We do this by offering youth programming aimed at understanding and responding to individual and family homelessness, supporting affordable housing creation, and by leading a community effort to better understand the role each of us can play in ensuring that all Massachusetts families have the support, resources and skills they need to become financially independent.
From developing the first Habitat for Humanity and AIDS housing programs in Massachusetts to championing the ‘housing first’ model and leading the regional effort to preserve Chapter 40B, WAMS has been longtime leader and community partner in the effort to create stable and affordable housing for low-income residents.
A proven advocate for comprehensive and integrated approaches to social problem solving including the renewal of inner city neighborhoods, WAMS has earned plaudits from such ideologically diverse institutions as the National Council of Churches and the National Center for Neighborhood Enterprise.
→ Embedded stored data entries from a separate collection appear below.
Definition with_req (x : chan Dispatch) (v : hview) : hview :=
  mk_hview x (hv_resp v) (hv_out v) (hv_in v) (hv_stopped v) (hv_rng v) (hv_fresh v) (hv_id v)
    (hv_events v) (hv_shutdown v) (hv_joined v) (hv_clock v) (hv_metrics v) (hv_script v)
    (hv_seen v).
Definition with_resp (x : chan DispatchResult) (v : hview) : hview :=
  mk_hview (hv_req v) x (hv_out v) (hv_in v) (hv_stopped v) (hv_rng v) (hv_fresh v) (hv_id v)
    (hv_events v) (hv_shutdown v) (hv_joined v) (hv_clock v) (hv_metrics v) (hv_script v)
    (hv_seen v).
Definition with_out (x : chan ClientToServer) (v : hview) : hview :=
  mk_hview (hv_req v) (hv_resp v) x (hv_in v) (hv_stopped v) (hv_rng v) (hv_fresh v) (hv_id v)
    (hv_events v) (hv_shutdown v) (hv_joined v) (hv_clock v) (hv_metrics v) (hv_script v)
    (hv_seen v).
Definition with_in (x : chan (result ServerToClient DecodingError)) (v : hview) : hview :=
  mk_hview (hv_req v) (hv_resp v) (hv_out v) x (hv_stopped v) (hv_rng v) (hv_fresh v) (hv_id v)
    (hv_events v) (hv_shutdown v) (hv_joined v) (hv_clock v) (hv_metrics v) (hv_script v)
    (hv_seen v).
Definition with_stopped (x : bool) (v : hview) : hview :=
  mk_hview (hv_req v) (hv_resp v) (hv_out v) (hv_in v) x (hv_rng v) (hv_fresh v) (hv_id v)
    (hv_events v) (hv_shutdown v) (hv_joined v) (hv_clock v) (hv_metrics v) (hv_script v)
    (hv_seen v).
Definition with_rng (x : R) (v : hview) : hview :=
  mk_hview (hv_req v) (hv_resp v) (hv_out v) (hv_in v) (hv_stopped v) x (hv_fresh v) (hv_id v)
    (hv_events v) (hv_shutdown v) (hv_joined v) (hv_clock v) (hv_metrics v) (hv_script v)
    (hv_seen v).
Definition with_fresh (x : bool) (v : hview) : hview :=
  mk_hview (hv_req v) (hv_resp v) (hv_out v) (hv_in v) (hv_stopped v) (hv_rng v) x (hv_id v)
    (hv_events v) (hv_shutdown v) (hv_joined v) (hv_clock v) (hv_metrics v) (hv_script v)
    (hv_seen v).
Definition with_id (x : option V1ConnectionId) (v : hview) : hview :=
  mk_hview (hv_req v) (hv_resp v) (hv_out v) (hv_in v) (hv_stopped v) (hv_rng v) (hv_fresh v) x
    (hv_events v) (hv_shutdown v) (hv_joined v) (hv_clock v) (hv_metrics v) (hv_script v)
    (hv_seen v).
Definition with_events (x : list ConnectionEvent) (v : hview) : hview :=
  mk_hview (hv_req v) (hv_resp v) (hv_out v) (hv_in v) (hv_stopped v) (hv_rng v) (hv_fresh v)
    (hv_id v) x (hv_shutdown v) (hv_joined v) (hv_clock v) (hv_metrics v) (hv_script v) (hv_seen v).
Definition with_shutdown (x : bool) (v : hview) : hview :=
  mk_hview (hv_req v) (hv_resp v) (hv_out v) (hv_in v) (hv_stopped v) (hv_rng v) (hv_fresh v)
    (hv_id v) (hv_events v) x (hv_joined v) (hv_clock v) (hv_metrics v) (hv_script v) (hv_seen v).
Definition with_joined (x : list (result () JoinError)) (v : hview) : hview :=
  mk_hview (hv_req v) (hv_resp v) (hv_out v) (hv_in v) (hv_stopped v) (hv_rng v) (hv_fresh v)
    (hv_id v) (hv_events v) (hv_shutdown v) x (hv_clock v) (hv_metrics v) (hv_script v) (hv_seen v).
Definition with_clock (x : N) (v : hview) : hview :=
  mk_hview (hv_req v) (hv_resp v) (hv_out v) (hv_in v) (hv_stopped v) (hv_rng v) (hv_fresh v)
    (hv_id v) (hv_events v) (hv_shutdown v) (hv_joined v) x (hv_metrics v) (hv_script v) (hv_seen v).
Definition with_metrics (x : InstanceMetrics) (v : hview) : hview :=
  mk_hview (hv_req v) (hv_resp v) (hv_out v) (hv_in v) (hv_stopped v) (hv_rng v) (hv_fresh v)
    (hv_id v) (hv_events v) (hv_shutdown v) (hv_joined v) (hv_clock v) x (hv_script v) (hv_seen v).
Definition with_script (x : list test_step) (v : hview) : hview :=
  mk_hview (hv_req v) (hv_resp v) (hv_out v) (hv_in v) (hv_stopped v) (hv_rng v) (hv_fresh v)
    (hv_id v) (hv_events v) (hv_shutdown v) (hv_joined v) (hv_clock v) (hv_metrics v) x (hv_seen v).
Definition with_seen (x : list observation) (v : hview) : hview :=
  mk_hview (hv_req v) (hv_resp v) (hv_out v) (hv_in v) (hv_stopped v) (hv_rng v) (hv_fresh v)
    (hv_id v) (hv_events v) (hv_shutdown v) (hv_joined v) (hv_clock v) (hv_metrics v) (hv_script v)
    x.

Abbreviation runs := (runs_on (test_view)).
It is this holistic approach that continues to guide WAMS’ efforts today, as the income and opportunity gap increases and too many parents and grandparents are faced with the difficult choice of putting food on the table or paying for rent, utilities, or medicine.
We believe that Tim Garvin, CEO and President of United Way of Central MA said it best at a recent WAMS gathering of people working hard to support struggling families:
“If we have people in the 4th generation living in the same lack of safety and stability… not learning to read, not getting good jobs, then it’s not working.”
While there are many important pieces to the puzzle, we know, as EmPath (formerly the Crittenton Women’s Union) so aptly describes and demonstrates, that “real solutions require long-term holistic approaches based on current research on the cost of living, labor market analysis on where the jobs are, and comprehensive mentoring approaches.”
We also know that jobs that pay self-sufficient wages require education and training. And yet, for many children, playing catch-up with their peers begins well before kindergarten, and summers that offer learning for others are for them only summers of falling behind.
For these and so many other reasons, WAMS is committed to working with everyone and anyone who is interested in creating sustainable change for struggling Massachusetts families, including the youth who are as interested in being a part of today as they are in being a part of “the future,” and all who lead them.